‘Neste Oil claimt duurzame biobrandstoffen te produceren.’ zegt Michiel van Geelen, campageleider bossen voor Greenpeace. ‘Maar biodiesel van palmolie is geen oplossing voor klimaatverandering. Integendeel, het verergert het probleem: regenwouden worden gekapt om plaats te maken voor palmolie voor auto’s. Greenpeace roept bedrijven op geen zaken te doen met Neste Oil.’
In mei opent Neste Oil een palmoliefabriek op de Rotterdamse Maasvlakte. Naast een identieke fabriek in Singapore, die afgelopen maand in gebruik werd genomen, is dit de grootste biodieselfabriek ter wereld. Beide fabrieken gaan zo’n 800.000 ton biodiesel produceren met palmolie als voornaamste grondstof. Neste Oil verwerkt dan zo’n 5 procent van de wereld palmolieproductie, en streeft hiermee Unilever (1,5 miljoen ton per jaar) voorbij als grootste palmolieverbruiker ter wereld.
De aanleg van palmolie plantages gaat ten koste van regenwouden en veengebieden, die extreem veel koolstof bevatten. De ontginning van die veengebieden veroorzaakt veel extra CO2-uitstoot. Door de boskap staat Indonesië derde op de wereldwijde lijst van broeikasgas uitstotende landen.

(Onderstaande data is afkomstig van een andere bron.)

(** ** Lemmas: the lease *)

(** The locks that the schedulers of some nodes reach, with any lease lengths, times and orders. *)
Inductive led_by_schedulers : MemoryLockManager → Prop :=
| leases_new : led_by_schedulers Lk.new
| leases_acquire now u b st : led_by_schedulers st → led_by_schedulers (acquire_lease now u b st).1
| leases_renew now u b st b' st' r : led_by_schedulers st → renew_lease now u b st = Some (b', st', r) →
    led_by_schedulers st'
| leases_release b st : led_by_schedulers st → led_by_schedulers (release_lease b st).1.2.
Definition lock_of (node : string) : LockKey := ("", "", lease_key node).
(** Nobody else holds the lease of a node. *)
Definition own_leases (st : MemoryLockManager) : Prop :=
  ∀ node e, locks st !! lock_of node = Some e → holder_id e = node.
Lemma lock_of_inj m n : lock_of m = lock_of n → m = n.
Proof. unfold lock_of, lease_key. by intros [= H]. Qed.
Lemma own_insert (st : MemoryLockManager) node e m :
  own_leases st → m = <[lock_of node := e]> (locks st) → holder_id e = node →
  ∀ n f, m !! lock_of n = Some f → holder_id f = n.
Proof. intros Hs -> He n f [[<-%lock_of_inj <-]|[_ Hf]]%lookup_insert_Some; [done|by apply Hs]. Qed.
Ltac own_inserted := unfold own_leases; cbn; eapply own_insert; [eassumption|reflexivity|done].
Lemma acquire_lease_own now u b st : own_leases st → own_leases (acquire_lease now u b st).1.
Proof.
  intros Hs. unfold acquire_lease, Lk.acquire_lock. cbn.
  change ("", "", lease_key (node_id b)) with (lock_of (node_id b)).
  destruct (locks st !! lock_of (node_id b)) as [e|] eqn:He.
  - destruct (negb (Lk.expired now e) && negb (bool_decide (holder_id e = node_id b))); [done|].
    destruct (negb (Lk.expired now e) && bool_decide (holder_id e = node_id b)); [done|]. by own_inserted.
  - by own_inserted.
Qed.
Lemma own_led st : led_by_schedulers st → own_leases st.
Proof.
  induction 1 as [|now u b st _ IH|now u b st b' st' r _ IH Hr|b st _ IH].
  - intros node e. unfold Lk.new. cbn. by rewrite lookup_empty.
  - by apply acquire_lease_own.
  - revert Hr. unfold renew_lease. destruct (current_lease b) as [l|]; [|by intros [= _ <- _]].
    unfold Lk.renew_lock, Lk.renew_check. cbn. change ("", "", lease_key (node_id b)) with (lock_of (node_id b)).
    destruct (locks st !! lock_of (node_id b)) as [e|] eqn:He; [|by intros [= _ <- _]].
    case_bool_decide as Hh; cbn; [|by intros [= _ <- _]]. destruct (Lk.expired now e); [by intros [= _ <- _]|].
    unfold Lk.renew_permit. case_bool_decide; cbn; [done|]. intros [= _ <- _]. by own_inserted.
  - unfold release_lease. destruct (current_lease b) as [l|]; [|done]. unfold Lk.release_lock. cbn.
    change ("", "", lease_key (node_id b)) with (lock_of (node_id b)).
    destruct (locks st !! lock_of (node_id b)) as [e|] eqn:He; [|done].
    case_bool_decide as Hh; cbn; [|done]. case_bool_decide; cbn; [|done]. by own_inserted.
Qed.
Lemma acquire_lease_holds now u b st : own_leases st → 0 < lease_duration b →
  let '(st', r) := acquire_lease now u b st in
  is_ok r = true ∧ (∃ e, Lk.holds st' now (lock_of (node_id b)) (node_id b) e) ∧
  ∀ node e, node ≠ node_id b → Lk.holds st now (lock_of node) node e → Lk.holds st' now (lock_of node) node e.
Proof.
  intros Hs Hd. unfold acquire_lease, Lk.acquire_lock. cbn.
  change ("", "", lease_key (node_id b)) with (lock_of (node_id b)).
  assert (∀ e st', locks st' = <[lock_of (node_id b) := e]> (locks st) → holder_id e = node_id b →
    Lk.expired now e = false → (∃ e, Lk.holds st' now (lock_of (node_id b)) (node_id b) e) ∧
    ∀ node e, node ≠ node_id b → Lk.holds st now (lock_of node) node e → Lk.holds st' now (lock_of node) node e) as Hnew.
  { intros e st' Hl Hh Hx. unfold Lk.holds. rewrite Hl. split.
    - exists e. by rewrite lookup_insert_eq.
    - intros node e' Hne ?. rewrite lookup_insert_ne; [done|]. by intros ?%lock_of_inj. }
  assert (∀ sem, Lk.expired now (mkEntry (node_id b) u (Lk.lease_end now (lease_duration b)) (lease_duration b) now
    true ∅ sem) = false) as Hlive.
  { intros sem. apply Lk.expired_false. cbn. unfold Lk.lease_end. split; [lia|done]. }
  destruct (locks st !! lock_of (node_id b)) as [e|] eqn:He.
  - rewrite bool_decide_eq_true_2 by by apply Hs. rewrite andb_false_r. cbn.
    destruct (Lk.expired now e) eqn:Hx; cbn.
    + split; [done|]. by eapply Hnew.
    + split; [done|]. split; [|done]. exists e. split_and!; [done|by apply Hs|done].
  - cbn. split; [done|]. by eapply Hnew.
Qed.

“Biodiesel van palmolie lijkt misschien groen, maar is het absoluut niet. Om klimaatwinst te boeken moeten bedrijven inzetten op echt schone opties, zoals elektrisch rijden en biobrandstoffen die worden gemaakt van organisch afval als biogas’, zegt van Geelen. ‘Rijden op palmolie uit regenwoud: dat is echt géén optie!’